As long as the API supports managing these resources, it’s possible to use CustomResources to sort of polyfill CloudFormation. If the operation only requires a single API call to do a Create, Update or Delete, you can make things even easier by using an AwsCustomResource. Both of these options mean extra code, and all code is a liability that needs to be maintained.
In order to avoid all this custom work, I started looking around for some pre-made CDK constructs I could use. AWS provides Construct Hub where I should theoretically be able to find something useful if it exists. Searching for bedrock only returned one library about agents, and opensearch serverless returned a lot of results (probably because of serverless), none of which seemed relevant.
I then tried Google and found many results that pointed me to the @awslabs/enerative-ai-cdk-constructs back on Construct Hub. This library is made by AWS Labs, so it has some weight behind it. It seems to have many of the L2 resources I’m looking for an even some L3 resources I’ll investigate in the future. The code is on GitHub which is always a good sign too.
I’m not sure if AWS Labs constructs ever make it directly into AWS CDK, but I suspect the genuine ones will be very similar in any case, so future migration should be easy enough.
I installed the library and wrote some code. Done, right? Well, yes, but also no.
🐌 The Problem
I tried to do a cdk deploy
and it failed because Docker wasn’t running. From the error I could see that it was the new library trying to do something. I don’t use Docker much, but I have it installed, so I started it up and tried again. This time it worked, but wow was it slow.
Docker builds usually download a base image then run some commands and out pops a new image.
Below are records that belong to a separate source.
(* ===== verification/ProcessMmProofs.v ===== *)
(** * Address spaces: creation and sharing

    What [create_process_memory] and [clone_process_memory] do to the user
    pages of every address space. *)

From stdpp Require Import base tactics numbers list gmap.
From S2P Require Import Prelude FrameAlloc FrameDecref Alloc Paging PagingProofs PagingOps PagingBoot PagingDestroy ProcessMm.

Section Spaces.
Context {M : Type} {KM : Kmalloc M} {KI : KernelImage}.
Variable junk : Z -> Z.
Variable cpu : Z.
Hypothesis Hcpu : 0 <= cpu < MAX_CPUS.
Implicit Types s : mm M.
Abbreviation word := (word junk).
Abbreviation pte := (pte junk).
Abbreviation mm_inv := (mm_inv junk).
Abbreviation slot := (slot junk).
Abbreviation has_table := (has_table junk).

(** ** Mapping a fresh frame *)

Lemma keeps_env s R s' R' : keeps junk s R s' R' -> same_env s s'.
Proof. intros []. by split_and!. Qed.

Lemma same_env_trans s1 s2 s3 : same_env s1 s2 -> same_env s2 s3 -> same_env s1 s3.
Proof.
  intros (Hs1 & ? & ? & ? & ?) (Hs2 & ? & ? & ? & ?). split; [|split_and!; congruence]. intros d. by rewrite (Hs2 d).
Qed.

Lemma same_data_trans s1 s2 s3 (R1 R2 : roles) :
  same_data junk s1 s2 R1 -> same_data junk s2 s3 R2 ->
  (forall f h ps, R1 !! f = Some (RPages h ps) -> exists h' ps', R2 !! f = Some (RPages h' ps')) -> same_data junk s1 s3 R1.
Proof.
  intros H1 H2 HR g h ps i Hg Hi. destruct (HR g h ps Hg) as (h' & ps' & Hg'). etrans; [by eapply H2|by eapply H1].
Qed.

Lemma frame_of_addr f : 0 <= f < 1048576 -> is_u32 (addr_of f) /\ frame_of (addr_of f) = addr_of f.
Proof.
  intros Hf. split; [unfold is_u32, addr_of, PAGE_SIZE_CONST; lia|].
  rewrite <- (Z.lor_0_r (addr_of f)) at 1. apply entry_frame; lia.
Qed.

Lemma map_held_ok s R f d dd virt flags :
  mm_inv s R -> R !! f = Some (RPages 1 ∅) -> dirs s !! d = Some dd -> user_vpn (virt / 4096) -> 0 <= flags < 4096 ->
  present flags = true -> present (pte s d (virt / 4096)) = false ->
  wp (map_page junk cpu d virt (addr_of f) flags)
    (fun r s' => exists R', mm_inv s' R' /\ same_env s s' /\ same_data junk s s' R /\ owned R' <= owned R + 1 /\
       ((r = -1 /\ exhausted R /\ R' = R /\ forall d' v, user_vpn v -> pte s' d' v = pte s d' v) \/
        (r = 0 /\ delete f R ⊆ R' /\ R' !! f = Some (RPages 0 {[(d, virt / 4096)]}) /\
         forall d' v, user_vpn v -> pte s' d' v =
           if decide (d' = d /\ v = virt / 4096) then Z.lor (addr_of f) flags else pte s d' v))) s.
Proof.
  intros Hs Hf Hd Hv Hfl Hpf Hnp. destruct (role_pool _ _ _ f _ Hs Hf) as [Hfb _].
  destruct (frame_of_addr f ltac:(lia)) as [Hu Ef].
  destruct (map_page_raw junk cpu Hcpu s R d dd virt (addr_of f) flags Hs Hd Hv Hu Hfl) as [Hx Hwp]. rewrite Ef in Hx, Hwp.
  eapply wp_mono; [exact Hwp|]. intros r s' (s2 & R2 & Hk & Hp2 & Ho & Hr). pose proof (kp_inv _ _ _ _ _ Hk) as Hs2.
  assert (owned R2 <= owned R + 1) as Ho2 by (specialize (Ho dd Hd); case_match; lia). clear Ho.
  destruct Hr as [(-> & Hex & -> & ->)|(-> & dd2 & Hd2 & Ht2 & ->)].
  - exists R. split; [done|]. split; [by eapply keeps_env|]. split; [apply Hk|]. split; [done|]. by left.
  - pose proof (lookup_weaken _ _ _ _ Hf (kp_roles _ _ _ _ _ Hk)) as Hf2.
    destruct (slot_put junk s2 R2 d dd2 _ _ Hs2 Hd2 Hv Ht2 Hx) as (_ & _ & Hda & Hpte).
    assert (mm_inv (put (slot s2 dd2 (virt / 4096)) (Z.lor (addr_of f) flags) s2) (<[f := RPages (1 - 1) ({[(d, virt / 4096)]} ∪ ∅)]> R2)) as Hs3.
    { eapply (new_pte junk); try done; [by rewrite Hp2|by rewrite entry_present|by apply entry_frame; [lia|]]. }
    rewrite (right_id_L ∅ (∪)) in Hs3. exists (<[f := RPages 0 {[(d, virt / 4096)]}]> R2).
    split; [done|]. split; [eapply same_env_trans; [by eapply keeps_env|]; done|]. split.
    + eapply same_data_trans; [apply Hk|exact Hda|]. intros g h ps Hg. exists h, ps. by eapply lookup_weaken; [|apply Hk].
    + split; [etrans; [apply Z.eq_le_incl|exact Ho2]; unfold owned; by rewrite map_size_insert, Hf2|].
      right. split; [done|]. split; [|split; [apply lookup_insert_eq|]].
      * apply map_subseteq_spec. intros g r [Hne Hg]%lookup_delete_Some. rewrite lookup_insert_ne by done.
        by eapply lookup_weaken; [|apply Hk].
      * intros d' v Hv'. rewrite Hpte by done. case_decide; [done|]. by apply Hp2.
Qed.

(** ** map_user_pages *)

Lemma get_mem_ok s mem m : mems s !! mem = Some m -> get_mem mem s = Ok (m, s).
Proof. intros H. unfold get_mem. run. unfold id. by rewrite H. Qed.

(** The first [n] pages from [v0] on map fresh zeroed frames; no other page changed. *)
Record pages_added s (R : roles) (d v0 n flags : Z) s' (R' : roles) : Prop := {
  pa_inv : mm_inv s' R';
  pa_env : same_env s s';
  pa_data : same_data junk s s' R;
  pa_roles : R ⊆ R';
  pa_owned : owned R' <= owned R + 2 * n;
  pa_others d' v : user_vpn v -> ~ (d' = d /\ v0 <= v < v0 + n) -> pte s' d' v = pte s d' v;
  pa_new v : v0 <= v < v0 + n -> exists f, R' !! f = Some (RPages 0 {[(d, v)]}) /\
    pte s' d v = Z.lor (addr_of f) flags /\ forall i, 0 <= i < 1024 -> word s' (addr_of f + 4 * i) = 0
}.

Lemma pages_added_nil s R d v0 flags : mm_inv s R -> pages_added s R d v0 0 flags s R.
Proof. intros Hs. constructor; try done; [lia|]. intros v Hv. lia. Qed.

(** Allocating and clearing a frame. *)
Lemma alloc_zero_ok s R :
  mm_inv s R ->
  exists r fa', frames_do (allocate_frame cpu) s = Ok (r, set_fa fa' s) /\
    ((r = NO_FRAME /\ exhausted R /\ mm_inv (set_fa fa' s) R) \/
     exists f, r = addr_of f /\ R !! f = None /\ (addr_of f =? NO_FRAME) = false /\
       wp (zero_frame junk (addr_of f)) (fun _ s2 => mm_inv s2 (<[f := RPages 1 ∅]> R) /\ same_env s s2 /\ same_data junk s s2 R /\
         (forall d v, user_vpn v -> pte s2 d v = pte s d v) /\ forall i, 0 <= i < 1024 -> word s2 (addr_of f + 4 * i) = 0) (set_fa fa' s)).
Proof.
  intros Hs. destruct (inv_alloc junk cpu Hcpu s R Hs) as (r & fa' & E & Hr). exists r, fa'. split; [done|].
  destruct Hr as [?|(f & -> & Hf & Hnone & Hs1)]; [by left|right]. exists f. split; [done|]. split; [done|].
  destruct (addr_of_not_none f) as [Hnn _]; [by apply pool_bounds|]. split; [by apply Z.eqb_neq|].
  eapply wp_mono; [eapply zero_frame_ok; [exact Hs1|apply lookup_insert_eq]|]. intros u s2 [Hs2 Hfl]. split; [done|].
  assert (forall g j, g <> f -> 0 <= j < 1024 -> word s2 (addr_of g + 4 * j) = word s (addr_of g + 4 * j)) as Hw.
  { intros g j Hg Hj. by eapply (filled_out _ _ _ _ _ _ _ Hfl). }
  split; [rewrite (fl_rest _ _ _ _ _ _ Hfl); done|]. split; [|split].
  - intros g h ps i Hg Hi. apply Hw; [congruence|done].
  - intros d v Hv. eapply (pte_same junk s); [done|exact (filled_spaces _ _ _ _ _ _ Hfl)| |done].
    intros g r i Hg _ Hi. apply Hw; [congruence|done].
  - intros i Hi. by apply (fl_in _ _ _ _ _ _ Hfl).
Qed.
From the logs I could see generative-ai-cdk-constructs’s build was downloading a base image, doing some Python package manager stuff, creating a temporary container from the image, then copying files out of the container into the .cdk.out
assets directory. The first time I ran this, It took a few minutes.
The second time I ran it, Docker had already cached the base image and the steps to install and run the package manager (Poetry). Installing the dependencies was was also cached. The slowlest part was actually copying the 31.4MB of files out of the container. Timing the command says it takes 12 seconds.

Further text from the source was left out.